BORGO SAN LORENO – Acronimi o parole inglesi che sempre di più entrano nel nostro vocabolario comune, sia perché abbiamo figli che studiano all’università e quindi sono stati parte di programmi ERASMUS oppure più semplicemente perché i media ci bombardano di informazioni con idiomi di livello mondiale o europeo.
E’ a quest’ultimo livello che si sta costruendo un ponte tra l’I.I.S Giotto Ulivi ed il Licée Asgricol di Castelnaudary, scuola a sud della Francia nei pressi di Tolosa.
Perché proprio tale liceo ? Semplicemente perché il comune di Marradi, che fa parte della nostra Unione dei Comuni del Mugello, è gemellato con la cittadina di Castelnaudary da oltre cinque lustri.

Cosa è successo in questi giorni ? Il preside della scuola francese, due responsabili amministrativi e tre insegnanti hanno soggiornato da noi e visitato diverse imprese agro-zootecniche del nostro territorio.
Innanzitutto si sono confrontati con docenti omologhi per materia dell Giotto Ulivi così da concentrarsi sull’aspetto job shadowing (ombra in inglese), cioè hanno condiviso ed assistito a lezioni tenute in classe ed in laboratori.
Le aziende agricole visitate nel nostro comprensorio sono state diverse ma soprattutto, al fine di rispondere alle aspettative dei nostri ospiti, concentrate su allevamenti di ovini (pecore di razza Sarda e Lacome), allevamenti di bovini (vacche da carne di razza Limousine e da latte di razza Frisona), aziende vivaistiche che progettano giardini e scuderie di equitazione.
Cosa potrà succedere in un prossimo futuro?

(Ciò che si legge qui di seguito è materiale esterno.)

Lemma push_chars_lookup item (i j : nat) (str : list Char) (c : Char) :
  str !! j = Some c ->
  push_chars item i str !! j
  = Some (mkCharInfo c (id_client item) (id_clock item + (i + j))%nat
            (item_deleted item)).
Proof.
  revert i j. induction str as [|c' str IH]; intros i [|j] Hj;
    try discriminate; cbn [push_chars].
  - injection Hj as ->. now rewrite Nat.add_0_r.
  - etrans; [exact (IH (S i) j Hj)|].
    do 3 f_equal. lia.
Qed.

Lemma push_chars_chars item (i : nat) (str : list Char) :
  map char (push_chars item i str) = str.
Proof.
  revert i. induction str as [|c str IH]; intros i; cbn [push_chars map];
    [reflexivity|]. now rewrite IH.
Qed.

Lemma push_chars_deleted item (i : nat) (str : list Char) :
  map deleted (push_chars item i str) = repeat (item_deleted item) (length str).
Proof.
  revert i. induction str as [|c str IH]; intros i; cbn [push_chars map];
    [reflexivity|]. now rewrite IH.
Qed.

Lemma extractItems_app chain chain' :
  extractItems (chain ++ chain') = extractItems chain ++ extractItems chain'.
Proof.
  induction chain as [|item chain IH]; [reflexivity|].
  cbn [app extractItems]. now rewrite IH, app_assoc.
Qed.

Lemma extractItems_chars chain :
  map char (extractItems chain) = concat (map units chain).
Proof.
  induction chain as [|item chain IH]; [reflexivity|].
  cbn [extractItems map concat]. rewrite map_app, IH. f_equal.
  unfold units. destruct (content_str item); [apply push_chars_chars|reflexivity].
Qed.

(** X14.  [extractItems] lists the units of the items of the chain in the
    order of the chain, deleted items included and items without a string
    skipped; the unit at index [i] of an item is listed with the client of
    the item, the clock of the item plus [i], and the deletion flag of the
    item, at the place after all units of the items before it. *)
Theorem extractItems_lists_every_unit chain :
  map char (extractItems chain) = concat (map units chain)
  /\ length (extractItems chain)
     = list_sum (map (fun item => length (units item)) chain)
  /\ forall before item after (i : nat) (c : Char),
       chain = before ++ item :: after ->
       units item !! i = Some c ->
       extractItems chain !! (length (extractItems before) + i)%nat
       = Some (mkCharInfo c (id_client item) (id_clock item + i)%nat
                 (item_deleted item)).
Proof.
  split; [apply extractItems_chars|]. split.
  - induction chain as [|item chain IH]; [reflexivity|].
    cbn [extractItems map list_sum]. rewrite length_app, IH. f_equal.
    unfold units. destruct (content_str item); [|reflexivity].
    rewrite <- (length_map char), push_chars_chars. reflexivity.
  - intros before item after i c -> Hi.
    rewrite extractItems_app, lookup_app_r by lia.
    replace (length (extractItems before) + i - length (extractItems before))%nat
      with i by lia.
    cbn [extractItems]. unfold units in Hi.
    destruct (content_str item) as [str|]; [|discriminate].
    rewrite lookup_app_l
      by (rewrite <- (length_map char), push_chars_chars;
          now apply lookup_lt_Some in Hi).
    now rewrite (push_chars_lookup item 0 i str c Hi).
Qed.

End Items.

End AlgorithmVizFacts.

(* ================================================================== *)
(** * When the visualization is drawn *)

Module RenderScheduleFacts.

Import RenderSchedule.

Implicit Types (v : AlgorithmViz) (events : list Event).

Lemma scheduled_step (e : Event) v :
  scheduled v -> is_destroy e = false ->
  scheduled (step e v)
  /\ renders (step e v)
     = (renders v
        + match e with
          | Frame => if bool_decide (is_Some (rafId v)) then 1 else 0
          | _ => 0
          end)%nat
  /\ bool_decide (is_Some (rafId (step e v)))
     = match e with
       | Update => true
       | Frame => false
       | Destroy => bool_decide (is_Some (rafId v))
       end.
Proof.
  intros [Hl Hq] He. unfold scheduled.
  destruct e; [| |discriminate]; cbn [step].
  - unfold update, scheduleRender. rewrite Hl.
    destruct (rafId v) as [h|] eqn:Hr.
    + rewrite Hr. repeat (split; [easy || lia|]). reflexivity.
    + cbn. rewrite Hq. repeat (split; [easy || lia|]). reflexivity.
  - unfold frame. rewrite Hq.
    destruct (rafId v) as [h|]; cbn;
      repeat (split; [easy || lia|]); reflexivity.
Qed.

Lemma scheduled_run events v :
  scheduled v -> forallb (fun e => negb (is_destroy e)) events = true ->
  scheduled (run events v)
  /\ renders (run events v)
     = (renders v
        + dirty_frames (bool_decide (is_Some (rafId v))) events)%nat.
Proof.
  revert v. induction events as [|e events IH]; intros v Hv Hnd.
  - cbn. split; [assumption|lia].
  - cbn [forallb] in Hnd. apply andb_prop in Hnd as [He Hnd].
    apply negb_true_iff in He.
    destruct (scheduled_step e v Hv He) as (Hv' & Hr & Hd).
    destruct (IH (step e v) Hv' Hnd) as [Hs Hn].
    change (run (e :: events) v) with (run events (step e v)).
    split; [assumption|]. rewrite Hn, Hr, Hd.
    destruct e; [| |discriminate]; cbn [dirty_frames].
    + lia.
    + destruct (rafId v); cbn; lia.
Qed.

Lemma destroy_stopped v : scheduled v -> stopped (destroy v).
Proof.
  intros [_ Hq]. unfold stopped, destroy. cbn. split; [reflexivity|].
  destruct (rafId v) as [h|]; [|assumption].
  cbn. rewrite Hq. cbn. now rewrite Nat.eqb_refl.
Qed.

Lemma stopped_step (e : Event) v :
  stopped v -> stopped (step e v) /\ renders (step e v) = renders v.
Proof.
  intros [Hl Hq]. destruct e; cbn [step].
  - unfold update. rewrite Hl. now repeat split.
  - unfold frame. rewrite Hq. cbn. now repeat split.
  - unfold destroy, stopped. cbn. repeat split.
    destruct (rafId v) as [h|]; [|assumption].
    cbn. now rewrite Hq.
Qed.

Lemma stopped_run events v :
  stopped v -> renders (run events v) = renders v.
Proof.
  revert v. induction events as [|e events IH]; intros v Hv; [reflexivity|].
  change (run (e :: events) v) with (run events (step e v)).
  destruct (stopped_step e v Hv) as [Hv' Hr]. now rewrite IH, Hr.
Qed.

(** X15.  A visualization built while the browser holds no animation frame
    callback draws once in its constructor and then once for every frame
    that follows at least one update not yet drawn, however many updates
    came before that frame; and after [destroy] it never draws again,
    whatever updates and frames follow. *)
Theorem updates_are_drawn_once_per_frame (b : Browser) events events' :
  frameCallbacks b = [] ->
  forallb (fun e => negb (is_destroy e)) events = true ->
  let v := run events (new_AlgorithmViz b) in
  renders v = (1 + dirty_frames false events)%nat
  /\ renders (run events' (destroy v)) = renders v.
Proof.
  intros Hb Hnd v.
  assert (H0 : scheduled (new_AlgorithmViz b)) by (now split).
  destruct (scheduled_run events _ H0 Hnd) as [Hs Hr].
  split; [exact Hr|].
  rewrite stopped_run by apply destroy_stopped, Hs. reflexivity.
Qed.

End RenderScheduleFacts.

(* ================================================================== *)
(** * The scenarios of the test-suite, evaluated *)

#[local] Existing Instance RefEngine.engine.
#[local] Existing Instance RefEngine.clock.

Un’uscita didattica di cinque o sei giorni da parte di alcune classi del Giotto Ulivi che possa permettere uno scambio culturale e tecnico sulle colture agrarie, l’agroindustria e gli allevamenti nella zona sud della Francia. E’ inoltre probabile che nel mese di giugno 2018 accoglieremo quattro studenti francesi presso delle imprese agricole del nostro territorio che affiancheremo a quattro studenti mugellani.
Ma a quale scopo ?
1) Costruire un ponte e cioè un rapporto/confronto tra coetanei tramite una lingua veicolare comune come l’inglese;
2) Organizzare e gestire l’accoglienza, in questo caso tra ragazzi, di paesi europei cosi da promuovere un processo che porti ad un approccio ospitale;
3) Portare i ragazzi che faranno il tirocinio ad un particolare impegno nell’uso delle lingue straniere cosi da acquisire maggiori vocaboli tecnici in lingua inglese;
4) far si che il lavorare assieme possa veicolare la voglia di confrontarsi e collaborare;
5) Apprendere manualità ed autonomia tecnica presso l’azienda ospitante.

Non sono obbiettivi superficiali e per questo ringraziamo le imprese agricole che ci hanno accolto in questi giorni e ringraziamo in anticipo le aziende che vorranno farsi coinvolgere in questo progetto dato che il ruolo del tutor aziendale risulta peculiare ed essenziale in una attività di alternanza di scuola-lavoro.